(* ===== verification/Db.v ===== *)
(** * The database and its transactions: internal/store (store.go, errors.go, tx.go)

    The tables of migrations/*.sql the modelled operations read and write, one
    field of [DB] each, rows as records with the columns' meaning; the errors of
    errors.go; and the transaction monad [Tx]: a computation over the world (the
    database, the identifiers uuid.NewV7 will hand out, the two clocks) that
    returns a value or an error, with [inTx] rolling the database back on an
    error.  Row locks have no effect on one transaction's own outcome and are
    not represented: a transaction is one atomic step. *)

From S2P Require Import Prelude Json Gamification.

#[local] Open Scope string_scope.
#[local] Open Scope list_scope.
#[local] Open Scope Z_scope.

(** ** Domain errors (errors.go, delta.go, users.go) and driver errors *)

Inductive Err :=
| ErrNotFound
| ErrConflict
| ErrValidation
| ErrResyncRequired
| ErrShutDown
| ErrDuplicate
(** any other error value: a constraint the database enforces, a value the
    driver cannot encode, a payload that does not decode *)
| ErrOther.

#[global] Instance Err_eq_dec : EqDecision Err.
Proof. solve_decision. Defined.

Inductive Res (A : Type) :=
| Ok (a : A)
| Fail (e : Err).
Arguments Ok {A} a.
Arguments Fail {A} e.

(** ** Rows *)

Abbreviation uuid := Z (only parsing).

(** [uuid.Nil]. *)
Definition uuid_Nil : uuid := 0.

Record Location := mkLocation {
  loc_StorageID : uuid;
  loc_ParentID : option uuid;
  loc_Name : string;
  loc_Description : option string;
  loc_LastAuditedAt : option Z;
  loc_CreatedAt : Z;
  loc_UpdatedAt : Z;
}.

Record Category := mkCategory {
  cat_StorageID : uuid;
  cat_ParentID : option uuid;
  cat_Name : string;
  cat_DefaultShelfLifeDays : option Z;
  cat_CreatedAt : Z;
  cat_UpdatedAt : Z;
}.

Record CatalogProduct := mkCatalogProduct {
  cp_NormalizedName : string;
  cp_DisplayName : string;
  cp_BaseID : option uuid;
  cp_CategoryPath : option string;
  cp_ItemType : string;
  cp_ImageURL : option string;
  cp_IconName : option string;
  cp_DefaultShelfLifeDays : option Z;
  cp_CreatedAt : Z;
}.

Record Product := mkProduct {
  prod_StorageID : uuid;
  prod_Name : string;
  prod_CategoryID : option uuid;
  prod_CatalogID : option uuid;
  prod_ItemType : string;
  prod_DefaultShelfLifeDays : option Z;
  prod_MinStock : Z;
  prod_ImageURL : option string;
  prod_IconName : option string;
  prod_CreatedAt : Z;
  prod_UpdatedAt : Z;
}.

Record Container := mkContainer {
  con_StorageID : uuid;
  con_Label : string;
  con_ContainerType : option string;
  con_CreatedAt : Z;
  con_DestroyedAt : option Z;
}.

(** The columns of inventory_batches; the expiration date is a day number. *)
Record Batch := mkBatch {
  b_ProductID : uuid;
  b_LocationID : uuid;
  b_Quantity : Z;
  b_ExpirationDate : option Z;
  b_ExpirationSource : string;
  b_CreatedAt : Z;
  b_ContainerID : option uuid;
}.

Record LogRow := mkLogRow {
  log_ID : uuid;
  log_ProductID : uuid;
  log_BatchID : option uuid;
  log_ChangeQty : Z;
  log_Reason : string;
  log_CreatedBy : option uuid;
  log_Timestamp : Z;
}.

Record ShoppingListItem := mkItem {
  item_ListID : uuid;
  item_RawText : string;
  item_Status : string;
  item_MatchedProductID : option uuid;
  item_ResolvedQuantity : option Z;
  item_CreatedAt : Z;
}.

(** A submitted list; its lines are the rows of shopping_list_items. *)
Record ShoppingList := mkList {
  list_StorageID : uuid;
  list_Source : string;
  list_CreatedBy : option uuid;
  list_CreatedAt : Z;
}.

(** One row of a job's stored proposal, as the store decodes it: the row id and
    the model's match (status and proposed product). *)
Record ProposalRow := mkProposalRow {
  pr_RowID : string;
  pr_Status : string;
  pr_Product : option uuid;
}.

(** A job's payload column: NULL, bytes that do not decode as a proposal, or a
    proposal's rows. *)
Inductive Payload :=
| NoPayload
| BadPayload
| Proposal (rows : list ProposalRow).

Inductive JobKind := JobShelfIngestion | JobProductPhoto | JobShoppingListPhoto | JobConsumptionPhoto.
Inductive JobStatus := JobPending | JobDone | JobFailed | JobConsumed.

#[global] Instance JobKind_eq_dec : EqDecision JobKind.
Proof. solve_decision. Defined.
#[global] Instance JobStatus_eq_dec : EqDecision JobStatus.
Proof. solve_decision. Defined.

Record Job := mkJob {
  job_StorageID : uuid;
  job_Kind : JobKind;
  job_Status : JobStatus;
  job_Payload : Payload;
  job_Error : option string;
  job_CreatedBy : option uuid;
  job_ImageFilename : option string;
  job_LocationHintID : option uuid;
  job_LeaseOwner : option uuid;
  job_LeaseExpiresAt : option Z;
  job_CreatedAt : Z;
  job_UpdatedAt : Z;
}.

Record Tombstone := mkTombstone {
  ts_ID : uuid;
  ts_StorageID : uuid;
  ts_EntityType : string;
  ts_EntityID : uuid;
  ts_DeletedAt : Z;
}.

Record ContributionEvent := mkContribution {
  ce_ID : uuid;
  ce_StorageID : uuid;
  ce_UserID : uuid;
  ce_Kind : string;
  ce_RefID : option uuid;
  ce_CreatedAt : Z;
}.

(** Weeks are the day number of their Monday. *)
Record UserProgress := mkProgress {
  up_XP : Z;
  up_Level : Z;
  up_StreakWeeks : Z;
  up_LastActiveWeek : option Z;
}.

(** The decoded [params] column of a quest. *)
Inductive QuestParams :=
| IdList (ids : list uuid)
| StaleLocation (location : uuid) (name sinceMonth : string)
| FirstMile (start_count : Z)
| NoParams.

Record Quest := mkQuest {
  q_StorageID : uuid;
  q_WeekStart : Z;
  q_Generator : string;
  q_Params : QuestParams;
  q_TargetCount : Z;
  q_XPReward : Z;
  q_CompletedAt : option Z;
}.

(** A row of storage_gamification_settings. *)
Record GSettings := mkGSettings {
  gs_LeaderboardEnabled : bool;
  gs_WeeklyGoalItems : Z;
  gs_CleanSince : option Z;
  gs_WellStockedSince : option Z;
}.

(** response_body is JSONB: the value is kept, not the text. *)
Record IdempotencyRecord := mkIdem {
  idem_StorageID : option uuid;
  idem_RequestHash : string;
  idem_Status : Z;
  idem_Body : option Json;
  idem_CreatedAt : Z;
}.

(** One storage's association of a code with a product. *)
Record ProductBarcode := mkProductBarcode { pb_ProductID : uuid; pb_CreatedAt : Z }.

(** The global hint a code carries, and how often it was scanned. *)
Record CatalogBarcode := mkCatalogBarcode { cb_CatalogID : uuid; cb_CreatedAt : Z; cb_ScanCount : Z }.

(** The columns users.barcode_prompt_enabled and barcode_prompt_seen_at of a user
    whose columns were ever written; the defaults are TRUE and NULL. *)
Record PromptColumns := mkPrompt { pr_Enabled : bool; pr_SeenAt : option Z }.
============
### DESCRIPTION OF THE TASK
Return every entry exactly as given.

### ANSWER BOX
(* ===== verification/Db.v ===== *)
(** * The database and its transactions: internal/store (store.go, errors.go, tx.go)

    The tables of migrations/*.sql the modelled operations read and write, one
    field of [DB] each, rows as records with the columns' meaning; the errors of
    errors.go; and the transaction monad [Tx]: a computation over the world (the
    database, the identifiers uuid.NewV7 will hand out, the two clocks) that
    returns a value or an error, with [inTx] rolling the database back on an
    error.  Row locks have no effect on one transaction's own outcome and are
    not represented: a transaction is one atomic step. *)

From S2P Require Import Prelude Json Gamification.

#[local] Open Scope string_scope.
#[local] Open Scope list_scope.
#[local] Open Scope Z_scope.

(** ** Domain errors (errors.go, delta.go, users.go) and driver errors *)

Inductive Err :=
| ErrNotFound
| ErrConflict
| ErrValidation
| ErrResyncRequired
| ErrShutDown
| ErrDuplicate
(** any other error value: a constraint the database enforces, a value the
    driver cannot encode, a payload that does not decode *)
| ErrOther.

#[global] Instance Err_eq_dec : EqDecision Err.
Proof. solve_decision. Defined.

Inductive Res (A : Type) :=
| Ok (a : A)
| Fail (e : Err).
Arguments Ok {A} a.
Arguments Fail {A} e.

(** ** Rows *)

Abbreviation uuid := Z (only parsing).

(** [uuid.Nil]. *)
Definition uuid_Nil : uuid := 0.

Record Location := mkLocation {
  loc_StorageID : uuid;
  loc_ParentID : option uuid;
  loc_Name : string;
  loc_Description : option string;
  loc_LastAuditedAt : option Z;
  loc_CreatedAt : Z;
  loc_UpdatedAt : Z;
}.

Record Category := mkCategory {
  cat_StorageID : uuid;
  cat_ParentID : option uuid;
  cat_Name : string;
  cat_DefaultShelfLifeDays : option Z;
  cat_CreatedAt : Z;
  cat_UpdatedAt : Z;
}.

Record CatalogProduct := mkCatalogProduct {
  cp_NormalizedName : string;
  cp_DisplayName : string;
  cp_BaseID : option uuid;
  cp_CategoryPath : option string;
  cp_ItemType : string;
  cp_ImageURL : option string;
  cp_IconName : option string;
  cp_DefaultShelfLifeDays : option Z;
  cp_CreatedAt : Z;
}.

Record Product := mkProduct {
  prod_StorageID : uuid;
  prod_Name : string;
  prod_CategoryID : option uuid;
  prod_CatalogID : option uuid;
  prod_ItemType : string;
  prod_DefaultShelfLifeDays : option Z;
  prod_MinStock : Z;
  prod_ImageURL : option string;
  prod_IconName : option string;
  prod_CreatedAt : Z;
  prod_UpdatedAt : Z;
}.

Record Container := mkContainer {
  con_StorageID : uuid;
  con_Label : string;
  con_ContainerType : option string;
  con_CreatedAt : Z;
  con_DestroyedAt : option Z;
}.

(** The columns of inventory_batches; the expiration date is a day number. *)
Record Batch := mkBatch {
  b_ProductID : uuid;
  b_LocationID : uuid;
  b_Quantity : Z;
  b_ExpirationDate : option Z;
  b_ExpirationSource : string;
  b_CreatedAt : Z;
  b_ContainerID : option uuid;
}.

Record LogRow := mkLogRow {
  log_ID : uuid;
  log_ProductID : uuid;
  log_BatchID : option uuid;
  log_ChangeQty : Z;
  log_Reason : string;
  log_CreatedBy : option uuid;
  log_Timestamp : Z;
}.

Record ShoppingListItem := mkItem {
  item_ListID : uuid;
  item_RawText : string;
  item_Status : string;
  item_MatchedProductID : option uuid;
  item_ResolvedQuantity : option Z;
  item_CreatedAt : Z;
}.

(** A submitted list; its lines are the rows of shopping_list_items. *)
Record ShoppingList := mkList {
  list_StorageID : uuid;
  list_Source : string;
  list_CreatedBy : option uuid;
  list_CreatedAt : Z;
}.

(** One row of a job's stored proposal, as the store decodes it: the row id and
    the model's match (status and proposed product). *)
Record ProposalRow := mkProposalRow {
  pr_RowID : string;
  pr_Status : string;
  pr_Product : option uuid;
}.

(** A job's payload column: NULL, bytes that do not decode as a proposal, or a
    proposal's rows. *)
Inductive Payload :=
| NoPayload
| BadPayload
| Proposal (rows : list ProposalRow).

Inductive JobKind := JobShelfIngestion | JobProductPhoto | JobShoppingListPhoto | JobConsumptionPhoto.
Inductive JobStatus := JobPending | JobDone | JobFailed | JobConsumed.

#[global] Instance JobKind_eq_dec : EqDecision JobKind.
Proof. solve_decision. Defined.
#[global] Instance JobStatus_eq_dec : EqDecision JobStatus.
Proof. solve_decision. Defined.

Record Job := mkJob {
  job_StorageID : uuid;
  job_Kind : JobKind;
  job_Status : JobStatus;
  job_Payload : Payload;
  job_Error : option string;
  job_CreatedBy : option uuid;
  job_ImageFilename : option string;
  job_LocationHintID : option uuid;
  job_LeaseOwner : option uuid;
  job_LeaseExpiresAt : option Z;
  job_CreatedAt : Z;
  job_UpdatedAt : Z;
}.

Record Tombstone := mkTombstone {
  ts_ID : uuid;
  ts_StorageID : uuid;
  ts_EntityType : string;
  ts_EntityID : uuid;
  ts_DeletedAt : Z;
}.

Record ContributionEvent := mkContribution {
  ce_ID : uuid;
  ce_StorageID : uuid;
  ce_UserID : uuid;
  ce_Kind : string;
  ce_RefID : option uuid;
  ce_CreatedAt : Z;
}.

(** Weeks are the day number of their Monday. *)
Record UserProgress := mkProgress {
  up_XP : Z;
  up_Level : Z;
  up_StreakWeeks : Z;
  up_LastActiveWeek : option Z;
}.

(** The decoded [params] column of a quest. *)
Inductive QuestParams :=
| IdList (ids : list uuid)
| StaleLocation (location : uuid) (name sinceMonth : string)
| FirstMile (start_count : Z)
| NoParams.

Record Quest := mkQuest {
  q_StorageID : uuid;
  q_WeekStart : Z;
  q_Generator : string;
  q_Params : QuestParams;
  q_TargetCount : Z;
  q_XPReward : Z;
  q_CompletedAt : option Z;
}.

(** A row of storage_gamification_settings. *)
Record GSettings := mkGSettings {
  gs_LeaderboardEnabled : bool;
  gs_WeeklyGoalItems : Z;
  gs_CleanSince : option Z;
  gs_WellStockedSince : option Z;
}.

(** response_body is JSONB: the value is kept, not the text. *)
Record IdempotencyRecord := mkIdem {
  idem_StorageID : option uuid;
  idem_RequestHash : string;
  idem_Status : Z;
  idem_Body : option Json;
  idem_CreatedAt : Z;
}.

(** One storage's association of a code with a product. *)
Record ProductBarcode := mkProductBarcode { pb_ProductID : uuid; pb_CreatedAt : Z }.

(** The global hint a code carries, and how often it was scanned. *)
Record CatalogBarcode := mkCatalogBarcode { cb_CatalogID : uuid; cb_CreatedAt : Z; cb_ScanCount : Z }.

(** The columns users.barcode_prompt_enabled and barcode_prompt_seen_at of a user
    whose columns were ever written; the defaults are TRUE and NULL. *)
Record PromptColumns := mkPrompt { pr_Enabled : bool; pr_SeenAt : option Z }.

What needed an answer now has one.